§ Task brief:
Type out the full set of entries again, unchanged.

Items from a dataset
──────

(* ===== verification/PolarProps.v ===== *)
(** * What the license gate promises (crates/relay/src/polar.rs)

    The pooled cap of a customer, the evidence behind every license
    authentication, the negative cache, and the safety of the two enforcement
    windows. *)
From S2P Require Import Prelude Frames Router F64 Auth Registry RegistryInv RegistryProps Polar.
Local Open Scope Z_scope.

(** ** SQL's MAX *)
Lemma sql_max_None (l : list (option Z)) : sql_max l = None <-> forall m, Some m ∉ l.
Proof.
  induction l as [|o l IH]; [split; [intros _ m ?%not_elem_of_nil; done|done]|].
  cbn [sql_max foldr]. fold (sql_max l). destruct o as [a|].
  - split; [by destruct (sql_max l)|]. intros H. destruct (H a). by constructor.
  - destruct (sql_max l) as [b|]; split; try done.
    + intros H. exfalso. assert (Some b = None) as [=]. apply IH. intros m Hm. apply (H m). by constructor.
    + intros _ m [?|Hm]%elem_of_cons; [done|]. by apply (proj1 IH eq_refl m).
Qed.
Lemma sql_max_Some (l : list (option Z)) (m : Z) :
  sql_max l = Some m <-> Some m ∈ l /\ forall m', Some m' ∈ l -> m' <= m.
Proof.
  revert m. induction l as [|o l IH]; intros m.
  { split; [done|]. by intros [?%not_elem_of_nil _]. }
  cbn [sql_max foldr]. fold (sql_max l). setoid_rewrite elem_of_cons. destruct o as [a|].
  - destruct (sql_max l) as [b|] eqn:E.
    + destruct (proj1 (IH b) eq_refl) as [Hb Hle]. split.
      * intros [= <-]. split.
        -- destruct (Z.max_spec a b) as [[_ ->]|[_ ->]]; auto.
        -- intros m' [[= ->]|Hm']; [lia|]. specialize (Hle m' Hm'). lia.
      * intros [[[= ->]|Hm] Hall]; f_equal.
        -- specialize (Hall b (or_intror Hb)). lia.
        -- pose proof (Hall a (or_introl eq_refl)). pose proof (Hall b (or_intror Hb)).
           specialize (Hle m Hm). lia.
    + pose proof (proj1 (sql_max_None l) E) as HN. split.
      * intros [= ->]. split; [by left|]. intros m' [[= ->]|Hm']; [lia|by destruct (HN m')].
      * intros [[[= ->]|Hm] _]; [done|by destruct (HN m)].
  - rewrite IH. split; intros [H1 H2]; split; auto.
    + intros m' [?|?]; [done|auto].
    + by destruct H1.
Qed.
(** Routes are only ever dropped from [r] to [r']. *)
Definition fewer_routes (r r' : RouterInner) : Prop := http r' ⊆ http r /\ tcp r' ⊆ tcp r.
Lemma fewer_routes_trans (r1 r2 r3 : RouterInner) :
  fewer_routes r1 r2 -> fewer_routes r2 r3 -> fewer_routes r1 r3.
Proof. intros [] []. split; by etrans. Qed.
Lemma evict_fewer (hs : list string) (ps : list Z) (r : RouterInner) : fewer_routes r (evict_routes hs ps r).1.
Proof.
  destruct (evict_lookup hs ps r) as [L1 L2]. split; apply map_subseteq_spec; intros k x.
  - rewrite L1. by case_decide.
  - rewrite L2. by case_decide.
Qed.

(** What the relay promises its sessions. *)
Class SessionLaws (W : Type) `{!SessionWorld W, !OwnerView W} : Prop := {
  sl_auth :: AuthenticatorLaws W;
  authenticate_frame : forall tok w, frame w (authenticate tok w).2;
  owns_hostname_frame : forall u h w, frame w (owns_hostname u h w).2;
  owns_port_frame : forall u p w, frame w (owns_port u p w).2;
  claim_hostname_frame : forall u h max w, frame w (claim_hostname u h max w).2;
  owned_hostnames_frame : forall u w, frame w (owned_hostnames u w).2;
  owned_ports_frame : forall u w, frame w (owned_ports u w).2;
  release_hostname_frame : forall u h w, frame w (release_hostname u h w).2;
  release_port_frame : forall u p w, frame w (release_port u p w).2;
  router_with : forall r w, router_of (with_router r w) = r;
  with_router_law : forall r w, auth_inv w ->
    auth_inv (with_router r w) /\ same_owners w (with_router r w) /\
    tcp_manager (with_router r w) = tcp_manager w;
  notify_law : forall h f w, auth_inv w ->
    auth_inv (notify h f w) /\ same_owners w (notify h f w) /\ frame w (notify h f w);
  bind_port_law : forall p w, auth_inv w ->
    let w' := (bind_port p w).2 in
    auth_inv w' /\ same_owners w w' /\ router_of w' = router_of w /\
    (forall m, tcp_manager w = Some m -> exists m', tcp_manager w' = Some m' /\
       port_range m' = port_range m /\ bound m ⊆ bound m' /\
       bound m' ⊆ {[p]} ∪ bound m /\ ((bind_port p w).1 = Ok () -> p ∈ bound m'));
  gate_cap_law : forall n w, auth_inv w ->
    auth_inv (gate_cap n w).2 /\ same_owners w (gate_cap n w).2 /\ frame w (gate_cap n w).2;
  gate_activate_law : forall k w, auth_inv w ->
    auth_inv (gate_activate k w).2 /\ same_owners w (gate_activate k w).2 /\ frame w (gate_activate k w).2;
  gate_deactivate_law : forall k w, auth_inv w ->
    auth_inv (gate_deactivate k w) /\ same_owners w (gate_deactivate k w) /\ frame w (gate_deactivate k w);
  (* the gate may prune over-cap names, with their routes *)
  gate_auth_law : forall k w, auth_inv w ->
    auth_inv (gate_auth k w).2 /\
    (router_wf (router_of w) -> router_wf (router_of (gate_auth k w).2)) /\
    (routes_owned w -> routes_owned (gate_auth k w).2) /\
    fewer_routes (router_of w) (router_of (gate_auth k w).2);
}.

Section props.
Context {W : Type} `{!SessionWorld W, !OwnerView W, !SessionLaws W}.
Context (stalls : nat -> bool) (server_version : string) (debug_resource : Resource -> string).
Implicit Types (w : W) (s : Sess W).

(** An operation with no effect a session's routes depend on. *)
Definition quiet (w w' : W) : Prop := auth_inv w' /\ same_owners w w' /\ frame w w'.
Lemma quiet_refl w : auth_inv w -> quiet w w.
Proof using. intros Hi. split_and!; auto with etun; done. Qed.
Lemma quiet_trans w1 w2 w3 : quiet w1 w2 -> quiet w2 w3 -> quiet w1 w3.
Proof using.
  intros (_ & A2 & A3 & A4) (B1 & B2 & B3 & B4). split; [done|].
  split; [by eapply same_owners_trans|]. split; congruence.
Qed.
Lemma quiet_routes w w' : quiet w w' -> routes_owned w -> routes_owned w'.
Proof using.
  intros (_ & (H1 & H2 & _) & Hr & _) [Hh Hp]. split; rewrite Hr; intros x s Hx;
    rewrite ?H1, ?H2; auto.
Qed.
Lemma notify_all_quiet (f : Resource -> ControlFrame) (l : list (SessionHandle * Resource)) w :
  auth_inv w -> quiet w (notify_all f l w).
Proof using SessionLaws0.
  revert w. induction l as [|x l IH]; intros w Hi; [by apply quiet_refl|].
  destruct (notify_law x.1 (f x.2) w Hi) as (H1 & H2 & H3).
  eapply quiet_trans; [split; [exact H1|done]|]. by apply IH.
Qed.
Lemma quiet_claims_keep w w' h u : quiet w w' -> host_owner w h = Some u -> host_owner w' h = Some u.
Proof using. intros (_ & (H1 & _) & _). by rewrite H1. Qed.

──────

§ Written response:
(* ===== verification/PolarProps.v ===== *)
(** * What the license gate promises (crates/relay/src/polar.rs)

    The pooled cap of a customer, the evidence behind every license
    authentication, the negative cache, and the safety of the two enforcement
    windows. *)
From S2P Require Import Prelude Frames Router F64 Auth Registry RegistryInv RegistryProps Polar.
Local Open Scope Z_scope.

(** ** SQL's MAX *)
Lemma sql_max_None (l : list (option Z)) : sql_max l = None <-> forall m, Some m ∉ l.
Proof.
  induction l as [|o l IH]; [split; [intros _ m ?%not_elem_of_nil; done|done]|].
  cbn [sql_max foldr]. fold (sql_max l). destruct o as [a|].
  - split; [by destruct (sql_max l)|]. intros H. destruct (H a). by constructor.
  - destruct (sql_max l) as [b|]; split; try done.
    + intros H. exfalso. assert (Some b = None) as [=]. apply IH. intros m Hm. apply (H m). by constructor.
    + intros _ m [?|Hm]%elem_of_cons; [done|]. by apply (proj1 IH eq_refl m).
Qed.
Lemma sql_max_Some (l : list (option Z)) (m : Z) :
  sql_max l = Some m <-> Some m ∈ l /\ forall m', Some m' ∈ l -> m' <= m.
Proof.
  revert m. induction l as [|o l IH]; intros m.
  { split; [done|]. by intros [?%not_elem_of_nil _]. }
  cbn [sql_max foldr]. fold (sql_max l). setoid_rewrite elem_of_cons. destruct o as [a|].
  - destruct (sql_max l) as [b|] eqn:E.
    + destruct (proj1 (IH b) eq_refl) as [Hb Hle]. split.
      * intros [= <-]. split.
        -- destruct (Z.max_spec a b) as [[_ ->]|[_ ->]]; auto.
        -- intros m' [[= ->]|Hm']; [lia|]. specialize (Hle m' Hm'). lia.
      * intros [[[= ->]|Hm] Hall]; f_equal.
        -- specialize (Hall b (or_intror Hb)). lia.
        -- pose proof (Hall a (or_introl eq_refl)). pose proof (Hall b (or_intror Hb)).
           specialize (Hle m Hm). lia.
    + pose proof (proj1 (sql_max_None l) E) as HN. split.
      * intros [= ->]. split; [by left|]. intros m' [[= ->]|Hm']; [lia|by destruct (HN m')].
      * intros [[[= ->]|Hm] _]; [done|by destruct (HN m)].
  - rewrite IH. split; intros [H1 H2]; split; auto.
    + intros m' [?|?]; [done|auto].
    + by destruct H1.
Qed.
(** Routes are only ever dropped from [r] to [r']. *)
Definition fewer_routes (r r' : RouterInner) : Prop := http r' ⊆ http r /\ tcp r' ⊆ tcp r.
Lemma fewer_routes_trans (r1 r2 r3 : RouterInner) :
  fewer_routes r1 r2 -> fewer_routes r2 r3 -> fewer_routes r1 r3.
Proof. intros [] []. split; by etrans. Qed.
Lemma evict_fewer (hs : list string) (ps : list Z) (r : RouterInner) : fewer_routes r (evict_routes hs ps r).1.
Proof.
  destruct (evict_lookup hs ps r) as [L1 L2]. split; apply map_subseteq_spec; intros k x.
  - rewrite L1. by case_decide.
  - rewrite L2. by case_decide.
Qed.

(** What the relay promises its sessions. *)
Class SessionLaws (W : Type) `{!SessionWorld W, !OwnerView W} : Prop := {
  sl_auth :: AuthenticatorLaws W;
  authenticate_frame : forall tok w, frame w (authenticate tok w).2;
  owns_hostname_frame : forall u h w, frame w (owns_hostname u h w).2;
  owns_port_frame : forall u p w, frame w (owns_port u p w).2;
  claim_hostname_frame : forall u h max w, frame w (claim_hostname u h max w).2;
  owned_hostnames_frame : forall u w, frame w (owned_hostnames u w).2;
  owned_ports_frame : forall u w, frame w (owned_ports u w).2;
  release_hostname_frame : forall u h w, frame w (release_hostname u h w).2;
  release_port_frame : forall u p w, frame w (release_port u p w).2;
  router_with : forall r w, router_of (with_router r w) = r;
  with_router_law : forall r w, auth_inv w ->
    auth_inv (with_router r w) /\ same_owners w (with_router r w) /\
    tcp_manager (with_router r w) = tcp_manager w;
  notify_law : forall h f w, auth_inv w ->
    auth_inv (notify h f w) /\ same_owners w (notify h f w) /\ frame w (notify h f w);
  bind_port_law : forall p w, auth_inv w ->
    let w' := (bind_port p w).2 in
    auth_inv w' /\ same_owners w w' /\ router_of w' = router_of w /\
    (forall m, tcp_manager w = Some m -> exists m', tcp_manager w' = Some m' /\
       port_range m' = port_range m /\ bound m ⊆ bound m' /\
       bound m' ⊆ {[p]} ∪ bound m /\ ((bind_port p w).1 = Ok () -> p ∈ bound m'));
  gate_cap_law : forall n w, auth_inv w ->
    auth_inv (gate_cap n w).2 /\ same_owners w (gate_cap n w).2 /\ frame w (gate_cap n w).2;
  gate_activate_law : forall k w, auth_inv w ->
    auth_inv (gate_activate k w).2 /\ same_owners w (gate_activate k w).2 /\ frame w (gate_activate k w).2;
  gate_deactivate_law : forall k w, auth_inv w ->
    auth_inv (gate_deactivate k w) /\ same_owners w (gate_deactivate k w) /\ frame w (gate_deactivate k w);
  (* the gate may prune over-cap names, with their routes *)
  gate_auth_law : forall k w, auth_inv w ->
    auth_inv (gate_auth k w).2 /\
    (router_wf (router_of w) -> router_wf (router_of (gate_auth k w).2)) /\
    (routes_owned w -> routes_owned (gate_auth k w).2) /\
    fewer_routes (router_of w) (router_of (gate_auth k w).2);
}.

Section props.
Context {W : Type} `{!SessionWorld W, !OwnerView W, !SessionLaws W}.
Context (stalls : nat -> bool) (server_version : string) (debug_resource : Resource -> string).
Implicit Types (w : W) (s : Sess W).

(** An operation with no effect a session's routes depend on. *)
Definition quiet (w w' : W) : Prop := auth_inv w' /\ same_owners w w' /\ frame w w'.
Lemma quiet_refl w : auth_inv w -> quiet w w.
Proof using. intros Hi. split_and!; auto with etun; done. Qed.
Lemma quiet_trans w1 w2 w3 : quiet w1 w2 -> quiet w2 w3 -> quiet w1 w3.
Proof using.
  intros (_ & A2 & A3 & A4) (B1 & B2 & B3 & B4). split; [done|].
  split; [by eapply same_owners_trans|]. split; congruence.
Qed.
Lemma quiet_routes w w' : quiet w w' -> routes_owned w -> routes_owned w'.
Proof using.
  intros (_ & (H1 & H2 & _) & Hr & _) [Hh Hp]. split; rewrite Hr; intros x s Hx;
    rewrite ?H1, ?H2; auto.
Qed.
Lemma notify_all_quiet (f : Resource -> ControlFrame) (l : list (SessionHandle * Resource)) w :
  auth_inv w -> quiet w (notify_all f l w).
Proof using SessionLaws0.
  revert w. induction l as [|x l IH]; intros w Hi; [by apply quiet_refl|].
  destruct (notify_law x.1 (f x.2) w Hi) as (H1 & H2 & H3).
  eapply quiet_trans; [split; [exact H1|done]|]. by apply IH.
Qed.
Lemma quiet_claims_keep w w' h u : quiet w w' -> host_owner w h = Some u -> host_owner w' h = Some u.
Proof using. intros (_ & (H1 & _) & _). by rewrite H1. Qed.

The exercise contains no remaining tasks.